(Material to process)

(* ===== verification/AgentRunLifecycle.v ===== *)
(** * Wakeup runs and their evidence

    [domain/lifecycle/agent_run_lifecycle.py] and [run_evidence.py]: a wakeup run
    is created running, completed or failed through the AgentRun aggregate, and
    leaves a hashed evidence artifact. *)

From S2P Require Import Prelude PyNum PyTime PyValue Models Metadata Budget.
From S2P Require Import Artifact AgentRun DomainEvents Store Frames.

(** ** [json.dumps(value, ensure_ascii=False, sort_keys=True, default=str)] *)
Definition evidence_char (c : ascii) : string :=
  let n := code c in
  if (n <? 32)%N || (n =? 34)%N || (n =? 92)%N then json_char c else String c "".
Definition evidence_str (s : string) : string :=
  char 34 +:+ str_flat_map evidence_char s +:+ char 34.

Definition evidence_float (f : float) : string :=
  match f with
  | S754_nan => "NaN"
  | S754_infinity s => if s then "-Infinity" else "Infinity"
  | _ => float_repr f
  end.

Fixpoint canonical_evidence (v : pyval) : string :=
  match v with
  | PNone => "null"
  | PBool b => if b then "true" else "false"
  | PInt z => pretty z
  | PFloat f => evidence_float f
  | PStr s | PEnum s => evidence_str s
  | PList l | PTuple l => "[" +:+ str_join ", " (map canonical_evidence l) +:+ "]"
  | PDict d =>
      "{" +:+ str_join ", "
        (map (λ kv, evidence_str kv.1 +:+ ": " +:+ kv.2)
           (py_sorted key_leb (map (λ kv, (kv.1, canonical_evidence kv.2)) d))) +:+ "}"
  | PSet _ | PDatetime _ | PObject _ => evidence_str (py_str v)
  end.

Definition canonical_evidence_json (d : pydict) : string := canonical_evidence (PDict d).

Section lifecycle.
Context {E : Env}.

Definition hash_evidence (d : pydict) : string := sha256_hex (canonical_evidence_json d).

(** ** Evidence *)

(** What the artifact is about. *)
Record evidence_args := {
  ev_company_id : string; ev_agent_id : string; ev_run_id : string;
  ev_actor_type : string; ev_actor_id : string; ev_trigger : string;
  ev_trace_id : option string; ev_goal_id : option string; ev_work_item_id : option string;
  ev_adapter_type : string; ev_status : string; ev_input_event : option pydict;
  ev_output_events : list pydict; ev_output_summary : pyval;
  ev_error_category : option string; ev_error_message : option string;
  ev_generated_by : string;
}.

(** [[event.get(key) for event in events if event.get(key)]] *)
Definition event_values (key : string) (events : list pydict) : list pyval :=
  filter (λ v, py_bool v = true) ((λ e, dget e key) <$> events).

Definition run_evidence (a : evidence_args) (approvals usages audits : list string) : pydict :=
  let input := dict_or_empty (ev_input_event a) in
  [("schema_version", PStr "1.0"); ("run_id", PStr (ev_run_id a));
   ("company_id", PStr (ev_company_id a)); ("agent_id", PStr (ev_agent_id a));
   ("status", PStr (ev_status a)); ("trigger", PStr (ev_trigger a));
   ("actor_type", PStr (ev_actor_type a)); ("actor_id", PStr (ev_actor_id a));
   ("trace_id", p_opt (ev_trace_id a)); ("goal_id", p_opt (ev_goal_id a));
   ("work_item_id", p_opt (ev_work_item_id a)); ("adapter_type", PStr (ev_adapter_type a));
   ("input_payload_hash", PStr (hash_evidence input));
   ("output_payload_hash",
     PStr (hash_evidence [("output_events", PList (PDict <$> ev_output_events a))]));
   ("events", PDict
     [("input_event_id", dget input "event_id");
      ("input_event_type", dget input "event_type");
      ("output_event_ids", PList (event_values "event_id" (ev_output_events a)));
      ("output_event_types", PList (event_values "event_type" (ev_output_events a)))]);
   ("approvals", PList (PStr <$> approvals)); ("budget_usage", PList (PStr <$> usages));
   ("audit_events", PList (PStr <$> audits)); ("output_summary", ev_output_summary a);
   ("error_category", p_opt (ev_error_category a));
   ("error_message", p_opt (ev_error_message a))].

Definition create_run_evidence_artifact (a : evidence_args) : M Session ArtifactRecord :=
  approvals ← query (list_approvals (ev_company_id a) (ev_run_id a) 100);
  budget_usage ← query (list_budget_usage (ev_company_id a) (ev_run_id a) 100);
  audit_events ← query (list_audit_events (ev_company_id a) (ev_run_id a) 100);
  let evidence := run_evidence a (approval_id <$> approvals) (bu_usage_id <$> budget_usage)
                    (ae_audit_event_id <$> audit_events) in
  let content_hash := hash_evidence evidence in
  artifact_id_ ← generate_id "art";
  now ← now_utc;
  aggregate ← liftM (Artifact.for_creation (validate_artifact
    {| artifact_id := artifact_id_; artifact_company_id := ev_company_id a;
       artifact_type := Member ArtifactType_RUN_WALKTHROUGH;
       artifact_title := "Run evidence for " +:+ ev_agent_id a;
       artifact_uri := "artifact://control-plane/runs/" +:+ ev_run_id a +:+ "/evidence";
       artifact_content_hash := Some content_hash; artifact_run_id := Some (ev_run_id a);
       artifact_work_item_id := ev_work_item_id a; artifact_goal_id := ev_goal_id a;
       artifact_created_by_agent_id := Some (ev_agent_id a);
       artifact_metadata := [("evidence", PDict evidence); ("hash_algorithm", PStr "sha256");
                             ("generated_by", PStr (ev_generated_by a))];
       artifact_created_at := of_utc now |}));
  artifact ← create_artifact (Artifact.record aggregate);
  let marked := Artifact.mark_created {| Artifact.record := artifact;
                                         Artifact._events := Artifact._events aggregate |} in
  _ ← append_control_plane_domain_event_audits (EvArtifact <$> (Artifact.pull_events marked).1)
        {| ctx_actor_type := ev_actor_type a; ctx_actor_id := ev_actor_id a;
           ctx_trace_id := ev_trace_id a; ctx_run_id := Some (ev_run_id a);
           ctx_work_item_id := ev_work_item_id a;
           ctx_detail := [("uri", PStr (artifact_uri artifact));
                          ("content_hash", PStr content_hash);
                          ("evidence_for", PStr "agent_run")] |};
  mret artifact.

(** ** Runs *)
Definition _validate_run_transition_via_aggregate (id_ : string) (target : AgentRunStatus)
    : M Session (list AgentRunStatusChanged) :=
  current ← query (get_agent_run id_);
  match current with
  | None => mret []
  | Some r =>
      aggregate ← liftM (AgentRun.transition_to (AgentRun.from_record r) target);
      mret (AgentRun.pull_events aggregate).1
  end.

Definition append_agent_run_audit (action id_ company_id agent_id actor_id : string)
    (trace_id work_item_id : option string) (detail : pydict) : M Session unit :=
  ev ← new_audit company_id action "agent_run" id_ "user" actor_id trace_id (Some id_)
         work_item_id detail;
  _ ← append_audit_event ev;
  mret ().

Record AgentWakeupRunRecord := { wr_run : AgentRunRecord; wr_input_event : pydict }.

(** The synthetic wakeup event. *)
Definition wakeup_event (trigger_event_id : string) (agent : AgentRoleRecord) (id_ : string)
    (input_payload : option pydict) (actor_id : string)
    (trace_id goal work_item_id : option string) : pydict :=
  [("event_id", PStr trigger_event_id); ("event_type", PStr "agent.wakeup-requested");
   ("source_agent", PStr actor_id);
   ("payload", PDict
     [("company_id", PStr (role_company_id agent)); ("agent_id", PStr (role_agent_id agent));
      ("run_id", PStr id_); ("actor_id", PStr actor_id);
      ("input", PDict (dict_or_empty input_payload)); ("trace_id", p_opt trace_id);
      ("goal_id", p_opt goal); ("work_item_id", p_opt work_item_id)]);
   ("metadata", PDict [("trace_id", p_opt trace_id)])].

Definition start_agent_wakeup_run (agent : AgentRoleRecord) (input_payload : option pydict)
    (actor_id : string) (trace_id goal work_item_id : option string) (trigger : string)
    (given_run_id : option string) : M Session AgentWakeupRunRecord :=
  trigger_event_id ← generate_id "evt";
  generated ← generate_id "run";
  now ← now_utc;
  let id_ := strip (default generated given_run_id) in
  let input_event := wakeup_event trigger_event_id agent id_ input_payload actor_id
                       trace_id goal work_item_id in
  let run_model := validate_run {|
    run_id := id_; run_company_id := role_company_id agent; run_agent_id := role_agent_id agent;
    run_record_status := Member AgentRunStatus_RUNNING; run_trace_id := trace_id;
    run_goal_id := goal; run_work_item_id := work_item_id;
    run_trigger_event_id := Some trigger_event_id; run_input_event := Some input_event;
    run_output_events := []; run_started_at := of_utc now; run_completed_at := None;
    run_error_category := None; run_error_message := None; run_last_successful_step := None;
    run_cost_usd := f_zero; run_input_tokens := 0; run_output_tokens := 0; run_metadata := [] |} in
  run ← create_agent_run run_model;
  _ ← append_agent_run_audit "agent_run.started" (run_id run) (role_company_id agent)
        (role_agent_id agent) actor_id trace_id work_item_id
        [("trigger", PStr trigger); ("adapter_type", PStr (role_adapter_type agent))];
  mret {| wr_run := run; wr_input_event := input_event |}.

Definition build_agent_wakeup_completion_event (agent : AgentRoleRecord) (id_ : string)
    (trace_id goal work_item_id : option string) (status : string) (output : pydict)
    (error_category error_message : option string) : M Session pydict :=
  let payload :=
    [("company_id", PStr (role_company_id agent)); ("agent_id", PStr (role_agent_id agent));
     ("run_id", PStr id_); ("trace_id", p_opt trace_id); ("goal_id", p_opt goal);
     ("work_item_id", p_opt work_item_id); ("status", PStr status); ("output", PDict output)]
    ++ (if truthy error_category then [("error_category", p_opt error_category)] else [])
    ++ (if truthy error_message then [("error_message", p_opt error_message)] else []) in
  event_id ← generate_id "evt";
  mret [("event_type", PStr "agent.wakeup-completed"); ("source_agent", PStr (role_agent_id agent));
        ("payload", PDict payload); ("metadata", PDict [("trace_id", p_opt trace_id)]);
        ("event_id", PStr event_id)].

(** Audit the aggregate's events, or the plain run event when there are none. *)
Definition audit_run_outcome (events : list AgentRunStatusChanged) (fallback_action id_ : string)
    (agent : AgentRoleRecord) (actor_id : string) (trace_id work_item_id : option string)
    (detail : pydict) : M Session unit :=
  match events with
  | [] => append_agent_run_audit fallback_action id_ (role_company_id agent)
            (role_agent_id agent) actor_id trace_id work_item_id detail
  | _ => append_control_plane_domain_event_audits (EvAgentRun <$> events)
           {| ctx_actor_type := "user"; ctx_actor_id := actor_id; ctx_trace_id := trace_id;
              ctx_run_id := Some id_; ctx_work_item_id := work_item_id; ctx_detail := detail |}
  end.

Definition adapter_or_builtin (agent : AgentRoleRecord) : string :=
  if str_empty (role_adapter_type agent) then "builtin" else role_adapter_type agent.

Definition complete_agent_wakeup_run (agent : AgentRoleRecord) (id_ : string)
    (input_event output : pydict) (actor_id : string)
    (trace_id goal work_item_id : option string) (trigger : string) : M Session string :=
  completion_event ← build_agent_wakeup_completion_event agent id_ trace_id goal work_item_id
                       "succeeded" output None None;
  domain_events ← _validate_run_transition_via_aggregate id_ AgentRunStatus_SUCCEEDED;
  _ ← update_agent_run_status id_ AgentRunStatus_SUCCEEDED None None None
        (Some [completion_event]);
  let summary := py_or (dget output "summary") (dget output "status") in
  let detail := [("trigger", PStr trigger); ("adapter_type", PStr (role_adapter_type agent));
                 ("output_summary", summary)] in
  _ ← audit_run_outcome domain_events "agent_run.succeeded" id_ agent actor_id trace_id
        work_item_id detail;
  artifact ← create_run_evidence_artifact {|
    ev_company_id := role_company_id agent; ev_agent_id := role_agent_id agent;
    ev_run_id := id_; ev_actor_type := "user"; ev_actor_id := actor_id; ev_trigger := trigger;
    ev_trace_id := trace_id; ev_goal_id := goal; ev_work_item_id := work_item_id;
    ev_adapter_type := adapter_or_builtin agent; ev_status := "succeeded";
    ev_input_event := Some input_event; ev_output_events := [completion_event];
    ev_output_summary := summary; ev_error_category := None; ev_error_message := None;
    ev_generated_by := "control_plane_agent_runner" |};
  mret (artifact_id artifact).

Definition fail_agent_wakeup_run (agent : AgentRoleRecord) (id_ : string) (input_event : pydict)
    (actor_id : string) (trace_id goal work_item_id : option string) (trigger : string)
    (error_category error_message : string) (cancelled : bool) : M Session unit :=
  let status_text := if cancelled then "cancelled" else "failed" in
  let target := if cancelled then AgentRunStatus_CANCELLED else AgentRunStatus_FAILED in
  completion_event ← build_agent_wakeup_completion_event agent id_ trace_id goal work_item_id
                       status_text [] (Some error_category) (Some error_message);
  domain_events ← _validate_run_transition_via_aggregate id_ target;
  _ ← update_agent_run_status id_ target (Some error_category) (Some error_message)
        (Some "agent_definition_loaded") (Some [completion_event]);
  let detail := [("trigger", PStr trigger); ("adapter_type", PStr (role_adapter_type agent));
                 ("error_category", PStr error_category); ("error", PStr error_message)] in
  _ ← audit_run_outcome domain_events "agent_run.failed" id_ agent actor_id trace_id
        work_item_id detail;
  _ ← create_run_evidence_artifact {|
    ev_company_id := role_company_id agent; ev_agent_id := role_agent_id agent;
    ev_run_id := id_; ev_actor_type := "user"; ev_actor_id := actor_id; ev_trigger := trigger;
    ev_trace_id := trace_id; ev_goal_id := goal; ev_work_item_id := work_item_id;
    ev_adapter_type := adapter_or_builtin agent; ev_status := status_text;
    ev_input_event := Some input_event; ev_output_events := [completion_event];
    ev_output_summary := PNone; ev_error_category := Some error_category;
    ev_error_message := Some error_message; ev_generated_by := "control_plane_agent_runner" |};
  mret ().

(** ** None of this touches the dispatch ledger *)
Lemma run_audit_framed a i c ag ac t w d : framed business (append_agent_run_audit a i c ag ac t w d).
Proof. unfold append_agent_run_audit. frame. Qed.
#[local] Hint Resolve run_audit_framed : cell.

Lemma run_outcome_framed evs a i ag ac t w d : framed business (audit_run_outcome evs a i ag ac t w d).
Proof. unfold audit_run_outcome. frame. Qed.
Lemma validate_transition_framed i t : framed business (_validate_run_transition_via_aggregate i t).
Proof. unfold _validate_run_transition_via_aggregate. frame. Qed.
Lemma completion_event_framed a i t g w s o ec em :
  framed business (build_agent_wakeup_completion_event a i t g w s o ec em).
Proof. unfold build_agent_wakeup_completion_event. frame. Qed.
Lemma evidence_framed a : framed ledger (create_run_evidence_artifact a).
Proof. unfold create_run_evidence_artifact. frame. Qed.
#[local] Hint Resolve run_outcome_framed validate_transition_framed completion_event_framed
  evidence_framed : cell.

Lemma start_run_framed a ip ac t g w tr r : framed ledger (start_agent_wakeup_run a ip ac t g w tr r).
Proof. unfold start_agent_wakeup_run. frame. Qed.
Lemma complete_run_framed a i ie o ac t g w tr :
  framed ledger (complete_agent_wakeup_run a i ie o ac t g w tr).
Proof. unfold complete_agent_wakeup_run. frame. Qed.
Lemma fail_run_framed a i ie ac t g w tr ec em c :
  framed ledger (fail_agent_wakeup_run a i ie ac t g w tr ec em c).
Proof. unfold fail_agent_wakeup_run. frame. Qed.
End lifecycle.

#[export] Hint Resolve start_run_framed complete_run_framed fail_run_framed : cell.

(End Material to process)

• Work instruction:
Using the entries above, give the number of lines that include "mret", with no added words.

• Answer area:
8